Aim of the exercise
Among the entries below, extract exactly the lines that run from the one with "ids => take 5 ids" through the one with "(** The identifiers", both ends included.

BEGIN Data for processing

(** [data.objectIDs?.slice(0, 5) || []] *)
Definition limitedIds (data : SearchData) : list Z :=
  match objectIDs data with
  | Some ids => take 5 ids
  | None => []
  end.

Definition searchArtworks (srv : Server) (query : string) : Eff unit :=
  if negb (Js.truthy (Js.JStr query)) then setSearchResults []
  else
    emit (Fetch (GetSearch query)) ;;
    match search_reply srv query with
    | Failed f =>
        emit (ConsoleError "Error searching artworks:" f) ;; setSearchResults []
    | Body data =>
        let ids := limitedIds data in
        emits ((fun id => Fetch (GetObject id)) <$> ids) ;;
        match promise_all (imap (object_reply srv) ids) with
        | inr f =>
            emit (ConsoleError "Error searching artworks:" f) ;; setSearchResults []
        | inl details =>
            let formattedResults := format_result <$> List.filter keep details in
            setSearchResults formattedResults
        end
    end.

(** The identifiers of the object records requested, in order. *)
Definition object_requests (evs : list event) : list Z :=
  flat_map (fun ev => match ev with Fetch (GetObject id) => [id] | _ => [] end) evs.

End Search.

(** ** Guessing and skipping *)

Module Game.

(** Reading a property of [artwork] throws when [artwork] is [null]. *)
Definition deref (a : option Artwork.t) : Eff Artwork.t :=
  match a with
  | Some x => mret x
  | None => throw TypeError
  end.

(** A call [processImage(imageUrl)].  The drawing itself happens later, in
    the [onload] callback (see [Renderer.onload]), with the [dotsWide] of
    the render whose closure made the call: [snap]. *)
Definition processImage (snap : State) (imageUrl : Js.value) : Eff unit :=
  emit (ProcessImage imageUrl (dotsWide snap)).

END Data for processing

Task response
  | Some ids => take 5 ids
  | None => []
  end.

Definition searchArtworks (srv : Server) (query : string) : Eff unit :=
  if negb (Js.truthy (Js.JStr query)) then setSearchResults []
  else
    emit (Fetch (GetSearch query)) ;;
    match search_reply srv query with
    | Failed f =>
        emit (ConsoleError "Error searching artworks:" f) ;; setSearchResults []
    | Body data =>
        let ids := limitedIds data in
        emits ((fun id => Fetch (GetObject id)) <$> ids) ;;
        match promise_all (imap (object_reply srv) ids) with
        | inr f =>
            emit (ConsoleError "Error searching artworks:" f) ;; setSearchResults []
        | inl details =>
            let formattedResults := format_result <$> List.filter keep details in
            setSearchResults formattedResults
        end
    end.

(** The identifiers of the object records requested, in order. *)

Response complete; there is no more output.